- **What needs to be done**:
Scan the material for the string "loops" and copy out every line in which it occurs.

- **Exercise inputs**:
Definition end_call (tracer : string) (node : expr) : expr :=
  Call (Name tracer Load) [node] [].

(** [visit_Attribute_or_Subscript], for the node [rebuild value a ctx];
    [visit] is the method [self.visit]. *)
Definition visit_Attribute_or_Subscript (visit : expr → M expr)
    (value : expr) (a : accessor) (ctx : expr_context) (call_context : bool)
    : M expr :=
  t ← get;
  let override_active_scope := is_Load ctx || inside_attrsub_load_chain t in
  let is_subscript := match a with SliceOf _ => true | AttrOf _ => false end in
  attr_or_sub ←
    match a with
    | SliceOf (Index v) => ret v
    | SliceOf (Slice _ _ _) => raise (ValueError "unimpled slice")
    | SliceOf (ExtSlice _) => raise (ValueError "unimpled slice")
    | AttrOf attr => ret (Constant (CStr attr))
    end;
  value' ← attrsub_load_context override_active_scope (visit value);
  let replacement_value :=
    start_call (start_tracer t) value' attr_or_sub is_subscript ctx
               call_context override_active_scope in
  let node := rebuild replacement_value a ctx in
  t ← get;
  if negb (inside_attrsub_load_chain t) && override_active_scope
  then ret (end_call (end_tracer t) node)
  else ret node.

(** [visit]: [Attribute], [Subscript] and [Call] have methods; every other
    node goes through [NodeTransformer.generic_visit], which visits the
    children in field order and puts the results in their place. *)
Fixpoint visit (e : expr) {struct e} : M expr :=
  let visit_list :=
    fix go (l : list expr) {struct l} : M (list expr) :=
      match l with
      | [] => ret []
      | e :: l => e' ← visit e; l' ← go l; ret (e' :: l')
      end in
  match e with
  | Attribute value attr ctx =>                           (* visit_Attribute *)
      visit_Attribute_or_Subscript visit value (AttrOf attr) ctx false
  | Subscript value s ctx =>                              (* visit_Subscript *)
      visit_Attribute_or_Subscript visit value (SliceOf s) ctx false
  | Call func args keywords =>                            (* visit_Call *)
      match func with
      | Attribute value attr ctx =>
          if negb (is_Load ctx) then raise AssertionError else
          func' ← attrsub_load_context true
                    (visit_Attribute_or_Subscript visit value (AttrOf attr) ctx true);
          replacement_args ←
            (fix go (l : list expr) {struct l} : M (list expr) :=
               match l with
               | [] => ret []
               | arg :: l =>
                   arg' ←
                     match arg with
                     | Name id _ =>
                         t ← get;
                         ret (Call (Name (arg_recorder t) Load)
                                   [arg; Constant (CStr id)] [])
                     | _ => attrsub_load_context false (visit arg)
                     end;
                   l' ← go l;
                   ret (arg' :: l')
               end) args;
          let node := Call func' replacement_args keywords in
          t ← get;
          if inside_attrsub_load_chain t then ret node
          else ret (end_call (end_tracer t) node)
      | _ => ret e
      end
  | Name _ _ | Constant _ => ret e
  | BinOp l op r => l' ← visit l; r' ← visit r; ret (BinOp l' op r')
  | List_ elts ctx => elts' ← visit_list elts; ret (List_ elts' ctx)
  | Tuple elts ctx => elts' ← visit_list elts; ret (Tuple elts' ctx)
  | Lambda args body =>
      args' ← visit_arguments args;
      body' ← visit body;
      ret (Lambda args' body')
  end
with visit_arguments (a : arguments) {struct a} : M arguments :=
  let visit_args :=
    fix go (l : list arg) {struct l} : M (list arg) :=
      match l with
      | [] => ret []
      | x :: l => x' ← visit_arg x; l' ← go l; ret (x' :: l')
      end in
  let visit_arg_opt (o : option arg) : M (option arg) :=
    match o with
    | None => ret None
    | Some x => x' ← visit_arg x; ret (Some x')
    end in
  match a with
  | Arguments args vararg kwonlyargs kw_defaults kwarg defaults =>
      args' ← visit_args args;
      vararg' ← visit_arg_opt vararg;
      kwonlyargs' ← visit_args kwonlyargs;
      kw_defaults' ←
        (fix go (l : list (option expr)) {struct l} : M (list (option expr)) :=
           match l with
           | [] => ret []
           | None :: l => l' ← go l; ret (None :: l')
           | Some e :: l => e' ← visit e; l' ← go l; ret (Some e' :: l')
           end) kw_defaults;
      kwarg' ← visit_arg_opt kwarg;
      defaults' ←
        (fix go (l : list expr) {struct l} : M (list expr) :=
           match l with
           | [] => ret []
           | e :: l => e' ← visit e; l' ← go l; ret (e' :: l')
           end) defaults;
      ret (Arguments args' vararg' kwonlyargs' kw_defaults' kwarg' defaults')
  end
with visit_arg (a : arg) {struct a} : M arg :=
  match a with
  | Arg name None => ret a
  | Arg name (Some ann) => ann' ← visit ann; ret (Arg name (Some ann'))
  end.

(** The loops of the pass over lists of nodes, as functions of their own:
    the loop of [generic_visit] over a list of expressions, the loop of
    [visit_Call] over the arguments, and the loops over the parts of an
    [arguments] node. *)
Fixpoint visit_list (l : list expr) : M (list expr) :=
  match l with
  | [] => ret []
  | e :: l => e' ← visit e; l' ← visit_list l; ret (e' :: l')
  end.

Fixpoint visit_call_args (l : list expr) : M (list expr) :=
  match l with
  | [] => ret []
  | arg :: l =>
      arg' ←
        match arg with
        | Name id _ =>
            t ← get;
            ret (Call (Name (arg_recorder t) Load) [arg; Constant (CStr id)] [])
        | _ => attrsub_load_context false (visit arg)
        end;
      l' ← visit_call_args l;
      ret (arg' :: l')
  end.

Fixpoint visit_args (l : list arg) : M (list arg) :=
  match l with
  | [] => ret []
  | x :: l => x' ← visit_arg x; l' ← visit_args l; ret (x' :: l')
  end.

- **Output for this task**:
(** The loops of the pass over lists of nodes, as functions of their own:
    [visit_Call] over the arguments, and the loops over the parts of an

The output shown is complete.